The officer tried to put his hand in the hole and failed but observed that a small hand was capable of fitting in the hole. The gate, which was normally used for exiting only, would allow people to enter the hall when the handle was pressed down.

The supervisor said the door would be fixed by either replacing the metal mesh or by welding a metal plate over the hole. A victim’s rights form was completed for UA Risk Management Services. There were no suspects or witnesses to the incident.

Alarming message

A UA student received an alarming text message from his friend claiming she wanted to do something bad to herself on April 14 at 2:05 p.m.

The friend who sent the text message is also a UA student. She said she feels really bad and wants to go home. The student who received the message said he was aware she’s been seeing a counselor at UA Counseling and Psych Services for depression. He was concerned because his friend told him she had thoughts about cutting herself in the past. 

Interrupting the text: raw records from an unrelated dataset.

(** C7: with no rows in the tables, GET /export/mistakes answers with an
    empty body (length 0, and no attachment header) and GET /export with
    exactly the line [Date,Week,Category,Minutes,Details] and its line end.
    The activity header opens the body of GET /export on every store, while
    the body of GET /export/mistakes is either empty or opens with the
    column names. *)
Theorem export_of_empty_tables (today : string) (db : Store) :
  activities db = [] -> mistakes db = [] ->
  export_mistakes today db = Csv.Build EmptyString None /\
  String.length (Csv.body (export_mistakes today db)) = 0%nat /\
  Csv.body (export_activities today db) = activity_header_line /\
  (forall db' : Store,
      prefix activity_header_line
             (Csv.body (export_activities today db')) = true) /\
  (forall db' : Store,
      Csv.body (export_mistakes today db') = EmptyString \/
      prefix mistake_header_line
             (Csv.body (export_mistakes today db')) = true).
Proof.
  intros Ha Hm. unfold export_mistakes, export_activities.
  rewrite Ha, Hm. cbn [order_by fold_right Csv.body map String.concat].
  repeat split.
  - intros db'. apply (prefix_append activity_header_line).
  - intros db'. destruct (order_by _ (mistakes db')); cbn [Csv.body].
    + now left.
    + right. apply (prefix_append mistake_header_line).
Qed.

Lemma export_of_empty_tables_witness :
  export_mistakes "20260301" empty_store = Csv.Build EmptyString None /\
  Csv.body (export_activities "20260301" empty_store) = activity_header_line.
Proof.
  destruct (export_of_empty_tables "20260301" empty_store eq_refl eq_refl)
    as (H1 & _ & H3 & _).
  exact (conj H1 H3).
Defined.

(** ** Dictionaries *)

Section DictFacts.
Context {K V : Type} (eqb : K -> K -> bool).
Hypothesis eqb_spec : forall a b, eqb a b = true <-> a = b.

Lemma eqb_same (k : K) : eqb k k = true.
Proof. now apply eqb_spec. Qed.

Lemma eqb_other (k k' : K) : k <> k' -> eqb k k' = false.
Proof.
  intros H. destruct (eqb k k') eqn:E; [|reflexivity].
  now apply eqb_spec in E.
Qed.

Lemma dict_get_set_eq (k : K) (v : V) (d : list (K * V)) :
  dict_get eqb k (dict_set eqb k v d) = Some v.
Proof.
  induction d as [|[k' v'] t IH]; simpl.
  - now rewrite eqb_same.
  - destruct (eqb k k') eqn:E; simpl.
    + now rewrite eqb_same.
    + now rewrite E.
Qed.

Lemma dict_get_set_ne (k k' : K) (v : V) (d : list (K * V)) :
  k <> k' -> dict_get eqb k' (dict_set eqb k v d) = dict_get eqb k' d.
Proof.
  intros Hne. induction d as [|[k0 v0] t IH]; simpl.
  - rewrite eqb_other; [reflexivity | congruence].
  - destruct (eqb k k0) eqn:E; simpl.
    + apply eqb_spec in E. subst k0.
      rewrite !(eqb_other k' k); congruence.
    + destruct (eqb k' k0); [reflexivity | exact IH].
Qed.

Lemma dict_get_None_iff (k : K) (d : list (K * V)) :
  dict_get eqb k d = None <-> ~ In k (map fst d).
Proof.
  induction d as [|[k' v'] t IH]; simpl; [tauto|].
  destruct (eqb k k') eqn:E.
  - apply eqb_spec in E. subst. split; [discriminate | tauto].
  - rewrite IH. split; [|tauto].
    intros H [E'|H']; [|tauto]. subst k'. now rewrite eqb_same in E.
Qed.

Lemma dict_get_In (k : K) (v : V) (d : list (K * V)) :
  dict_get eqb k d = Some v -> In (k, v) d.
Proof.
  induction d as [|[k' v'] t IH]; simpl; [discriminate|].
  destruct (eqb k k') eqn:E.
  - apply eqb_spec in E. subst. intros H. injection H as ->. now left.
  - intros H. right. now apply IH.
Qed.

Lemma dict_keys_set_present (k : K) (v : V) (d : list (K * V)) :
  In k (map fst d) -> map fst (dict_set eqb k v d) = map fst d.
Proof.
  induction d as [|[k' v'] t IH]; simpl; [tauto|].
  destruct (eqb k k') eqn:E; simpl.
  - apply eqb_spec in E. now subst.
  - intros [E'|H]; [subst; now rewrite eqb_same in E|]. now rewrite IH.
Qed.

Lemma dict_set_absent (k : K) (v : V) (d : list (K * V)) :
  ~ In k (map fst d) -> dict_set eqb k v d = d ++ [(k, v)].
Proof.
  induction d as [|[k' v'] t IH]; simpl; [reflexivity|].
  intros H. rewrite eqb_other by (intros ->; tauto).
  rewrite IH by tauto. reflexivity.
Qed.

(** A dictionary built by setting fresh keys one after the other. *)
Lemma dict_comprehension (f : K -> V) (ks : list K) (d : list (K * V)) :
  NoDup (map fst d ++ ks) ->
  fold_left (fun dm k => dict_set eqb k (f k) dm) ks d =
  d ++ map (fun k => (k, f k)) ks.
Proof.
  revert d. induction ks as [|k t IH]; intros d H; simpl.
  - now rewrite app_nil_r.
  - apply NoDup_remove in H as H'. destruct H' as [Hnd Hnin].
    rewrite dict_set_absent by (intros X; apply Hnin, in_or_app; now left).
    rewrite IH.
    + now rewrite <- app_assoc.
    + rewrite map_app. simpl. rewrite <- app_assoc. exact H.
Qed.

Lemma dict_entries (d : list (K * V)) :
  NoDup (map fst d) ->
  Forall2 (fun k v => dict_get eqb k d = Some v) (map fst d) (map snd d).
Proof.
  induction d as [|[k v] t IH]; simpl; intros H; [constructor|].
  apply NoDup_cons_iff in H as [Hk Ht]. constructor.
  - now rewrite eqb_same.
  - specialize (IH Ht). revert IH. clear Ht.
    assert (Hin : forall k', In k' (map fst t) -> k' <> k) by congruence.
    revert Hin. generalize (map snd t). generalize (map fst t).
    intros ks vs Hin HF. induction HF as [|k' v' ks' vs' H1 H2 IH'];
      constructor.
    + rewrite eqb_other; [exact H1|]. apply Hin. now left.
    + apply IH'. intros k0 Hk0. apply Hin. now right.
Qed.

A University of Arizona Police Department officer met with the female friend who sent the concerning text at the Associated Students of the University of Arizona offices at 2:30 p.m.

She said she met with a CAPS counselor since February 2015 for her diagnosis of general anxiety and depression. She told the officer that for the past couple of days, her depression has been getting worse, and she has had thoughts of cutting herself, but she hasn’t actually done anything. She reported texting her mother for support, which helps calm her down.

The student agreed to have her counselor come over and evaluate her.